That's a good point-out, hadn't even thought about the L3$ for CPU in this manner. I'm looking at a Zen 3 diagram and comparing it with the PS5 Zen 2 diagram based on the x-rays; I don't think Sony would be able to have a ringbus around both CCX clusters to simulate a unified L3$, but they could maybe have a buffer between the two 2 MB L3$ clusters on a given CCX...though I'm not sure if that's how it already works with Zen 2 or not (I'm assuming it works that way by default).
So, to explain away performance differences that may be favoring PS5 in most instances atm, I'd chalk it up to either the faster GPU clock speed, lack of issues to sort out due to not having segmented memory spaces, and/or Series X's CPU not being fast enough for keeping the GPU fed with instructions in some sort of way. If there's anything outside of that which could deal with customizations by Sony on the CPU, it would probably be some type of alteration on say maybe the ALUs of the CPU, or some change to the FPU that were able to add in by sacrificing support for lower-latency FADD units. That would be about the extent of it IMO.
Just compare the setup to Navi 21 (also a 40 CU GPU); on Navi 21 you can clearly see IFCC runs along the other parts of the GPU and a central link on both sides connects to both L2$ pools. The L3$ (IC) itself runs parallel around the IFCC; that's the only way you can get the bandwidth, by having the cache (which I'd assume is smaller blocks of cache set parallel around the IFCC, not too dissimilar from the way the L2$ is built from smaller blocks of 256 KB clustered together) each getting a parallel interface along the IFCC.
PS5, from the shots I've seen of the GPU, has no IFCC; even assuming IFCC were in the unified memory controller and whatever sliver of L3$ they could fit between the PHYs connected through it, that would still be a very narrow connection and we already know from the way IFCC and L3$ are arranged on Navi 21 (and surely the other RDNA 2 cards like 6900X) that it's a wide, maybe almost ringbus-style parallel connection for many smaller cache blocks interfaced in parallel.
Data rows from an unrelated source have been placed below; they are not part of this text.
Lemma all_calls_dns_lookups (w : world) (domain_list : list candidate) :
  dns_lookups (domain_list ≫= λ item, calls w (c_domain item)) =
  filter (rdap_inconclusive w) (c_domain <$> domain_list).
Proof.
  induction domain_list as [|item rest IH]; [done|].
  rewrite bind_cons, fmap_cons, filter_cons. unfold dns_lookups in *.
  rewrite omap_app, IH, (calls_dns_lookups w). by case_decide.
Qed.

(** X10. The calls of [process_domains_sequential] are added to the log
    after what is there: one RDAP request per candidate, for the
    candidates' domains in order; one pause of [DELAY_MS] per candidate,
    whatever the outcome of its lookups; and DNS lookups for just the
    domains the registry did not settle, in order. *)
Theorem process_domains_sequential_calls (w : world)
    (domain_list : list candidate) (log : list event) :
  ∃ new,
    (process_domains_sequential w domain_list log).2 = log ++ new ∧
    http_gets new = (λ item, rdap_url (c_domain item)) <$> domain_list ∧
    sleeps new = replicate (length domain_list) DELAY_MS ∧
    dns_lookups new =
      filter (rdap_inconclusive w) (c_domain <$> domain_list).
Proof.
  rewrite process_domains_sequential_run. eexists. split; [done|].
  split; [apply all_calls_http_gets|].
  split; [apply all_calls_sleeps | apply all_calls_dns_lookups].
Qed.

End Sequential.

Section Main.

Context {unicode : Py.StrLower}.

Lemma count_status_partition (results : list check_result) :
  Forall (λ r, is_status (status r)) results →
  count_status STATUS_AVAILABLE results +
  count_status STATUS_POSSIBLE_AVAILABLE results +
  count_status STATUS_REGISTERED results = Py.len results.
Proof.
  unfold count_status, Py.len.
  induction 1 as [|r results Hr _ IH]; [done|].
  rewrite !filter_cons. cbn [length].
  destruct Hr as [Hr|[Hr|Hr]]; rewrite Hr;
    repeat case_decide; try done; cbn [length]; lia.
Qed.

Lemma results_are_statuses (w : world) (domain_list : list candidate) :
  Forall (λ r, is_status (status r)) (result_for w <$> domain_list).
Proof.
  apply Forall_fmap, Forall_forall. intros item _. apply verdict_is_status.
Qed.

(** What [main] does once the batch is known. *)
Lemma main_run (w : world) (l : list string) (d : Z) (log : list event) :
  main w l d log =
  match get_todays_batch 200 l d with
  | Raise e => (Raise e, log)
  | Ok keywords =>
      if Py.len keywords =? 0 then (Ok NoKeywordsToProcess, log)
      else
        let results := result_for w <$> generate_domains keywords in
        (Ok (Checked {|
           sm_results := results;
           sm_interesting := filter_interesting_groups (group_by_base results);
           sm_total_available := count_status STATUS_AVAILABLE results;
           sm_total_possible := count_status STATUS_POSSIBLE_AVAILABLE results;
           sm_total_registered := count_status STATUS_REGISTERED results |}),
         log ++ (generate_domains keywords ≫= λ item, calls w (c_domain item)))
  end.
Proof.
  unfold main, lift, mbind at 1, M_bind.
  destruct (get_todays_batch 200 l d) as [keywords|e]; [|done].
  destruct (Py.len keywords =? 0); [done|].
  unfold mbind, M_bind. by rewrite process_domains_sequential_run.
Qed.

Lemma get_todays_batch_ok_bounds (l batch : list string) (b d : Z) :
  1 ≤ b → get_todays_batch b l d = Ok batch →
  1 ≤ Py.len batch ≤ b ∧ batch `sublist_of` l.
Proof.
  intros Hb Hbatch. destruct l as [|k l].
  { by rewrite get_todays_batch_no_keywords in Hbatch. }
  destruct (get_todays_batch_unfold (k :: l) b d ltac:(done) Hb)
    as (Hk & Hs & He & Hes & Heq).
  rewrite Heq in Hbatch. injection Hbatch as <-. split.
  - rewrite segment_length; lia.
  - etrans; [apply sublist_take | apply sublist_drop].
Qed.

(** X11. When [main] gets as far as its summary, the batch had 1 to 200
    keywords and four results were made per keyword, at most 800; the
    three totals add up to the number of results; and the interesting
    groups are those of the results. *)
Theorem main_summary_counts (w : world) (all_keywords : list string) (d : Z)
    (log : list event) (s : summary) :
  (main w all_keywords d log).1 = Ok (Checked s) →
  (∃ batch, get_todays_batch 200 all_keywords d = Ok batch ∧
            1 ≤ Py.len batch ≤ 200 ∧
            Py.len (sm_results s) = 4 * Py.len batch) ∧
  sm_total_available s + sm_total_possible s + sm_total_registered s =
    Py.len (sm_results s) ∧
  sm_interesting s = filter_interesting_groups (group_by_base (sm_results s)).
Proof.
  rewrite main_run.
  destruct (get_todays_batch 200 all_keywords d) as [batch|e] eqn:Hbatch;
    [|done].
  destruct (Py.len batch =? 0); [done|]. cbn. intros [= <-]. cbn.
  split; [|split; [|done]].
  - exists batch. split; [done|].
    split; [by eapply get_todays_batch_ok_bounds|].
    unfold Py.len. rewrite length_fmap. apply generate_domains_length.
  - apply count_status_partition, results_are_statuses.
Qed.

(** X12. Every RDAP request of a run of [main] is for a keyword of the
    corpus followed by one of the four TLDs; a run makes at most 800 RDAP
    requests and at most 800 DNS lookups, and pauses [DELAY_MS] once per
    request. *)
Theorem main_requests (w : world) (all_keywords : list string) (d : Z) :
  let log := (run (main w all_keywords d)).2 in
  (∀ url, url ∈ http_gets log →
          ∃ k tld, k ∈ all_keywords ∧ tld ∈ [".com"; ".app"; ".ai"; ".so"] ∧
                   url = "https://rdap.org/domain/" +:+ k +:+ tld) ∧
  (length (http_gets log) ≤ 800)%nat ∧
  (length (dns_lookups log) ≤ length (http_gets log))%nat ∧
  sleeps log = replicate (length (http_gets log)) DELAY_MS.
Proof.
  cbn zeta. unfold run. rewrite main_run.
  destruct (get_todays_batch 200 all_keywords d) as [batch|e] eqn:Hbatch.
  2:{ cbn. split; [by intros ? ?%elem_of_nil|]. split; [lia|done]. }
  destruct (Py.len batch =? 0).
  { cbn. split; [by intros ? ?%elem_of_nil|]. split; [lia|done]. }
  cbn [snd app].
  rewrite all_calls_http_gets, all_calls_sleeps, all_calls_dns_lookups.
  apply get_todays_batch_ok_bounds in Hbatch as [Hlen Hsub]; [|lia].
  pose proof (generate_domains_length batch) as Hdomains.
  unfold Py.len in *. rewrite !length_fmap.
  split; [|split; [lia|split; [|done]]].
  - intros url (c & -> & Hc)%list_elem_of_fmap.
    apply elem_of_generate_domains in Hc as (k & tld & Hk & Htld & ->).
    exists k, tld. split; [by eapply elem_of_sublist|]. split; [done|].
    reflexivity.
  - etrans; [apply length_filter|]. by rewrite length_fmap.
Qed.

End Main.

Lemma main_summary_counts_witness :
  let w := {| requests_get := λ _, Raise ConnectionError;
              resolver_resolve := λ _, Raise NXDOMAIN |} in
  ∃ s, (main w ["acme"] 1 []).1 = Ok (Checked s) ∧
       sm_total_available s + sm_total_possible s + sm_total_registered s =
       Py.len (sm_results s).
Proof.
  intros w.
  assert (∃ s, (main w ["acme"] 1 []).1 = Ok (Checked s)) as [s Hs]
    by (eexists; vm_compute; reflexivity).
  exists s. split; [done|].
  by destruct (main_summary_counts w ["acme"] 1 [] s Hs) as (_ & Hsum & _).
Defined.

Section Groups.

Context {unicode : Py.StrLower}.

Implicit Types (results : list check_result) (r : check_result).

Lemma tabulate_values {V} (g : string → V) (keys : list string) :
  (tabulate g keys).*2 = g <$> keys.
Proof. unfold tabulate. rewrite <- list_fmap_compose. done. Qed.

Lemma tabulate_nil {V} (g : string → V) (keys : list string) :
  tabulate g keys = [] ↔ keys = [].
Proof. by destruct keys. Qed.

Lemma elem_of_tabulate {V} (g : string → V) (keys : list string)
    (k : string) (v : V) :
  (k, v) ∈ tabulate g keys ↔ k ∈ keys ∧ v = g k.
Proof.
  unfold tabulate. rewrite list_elem_of_fmap. split.
  - by intros (k' & [= -> ->] & Hk).
  - intros [Hk ->]. by exists k.
Qed.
So trying to apply that to PS5, would be small chunks of cache blocks sequentially connected together so only the block immediately interfaced to the controller (with assumed IFCC built in) would actually have a direct link. In other words, data in the cache blocks further down would have to travel sequentially, and there's a latency penalty associated with that.
The wide space you are referring to, is probably just general Infinity Fabric to let the CPU and GPU communicate with each other. If you look at the Series X APU schematic, in fact, you will see something similar:
There's similar space between Series X's CPU cores and the GPU, and between the GDDR6 PHYs, yet we already know that system doesn't have IC because, again, there's no presence of an IFCC or pipeline to feed hypothetical IC through to GPU L2$. So we can more or less ascertain that it's exactly similar with Sony's design, otherwise we'd see something more mimicking something similar to 6800 and how its GPU is arranged for IFCC and IC.
K
Kerlurk
I wouldn't necessarily use "blast processing" as an analogy here; MegaDrive actually did have hardware support for direct DMA framebuffer access (something that wasn't standardized with consoles until the Atari Jaguar and then the 5th-gen systems; 3DO might've had it but I'm not sure). The problem was always in figuring the timings, particularly for commercial software, without screwing up game logic.
Hackers and demoscene programmers have managed to figure out the timings though, and there's a lot of demos online showing MegaDrive using "blast processing" in practice; it's actually quite awesome. Wish more commercial games did it though.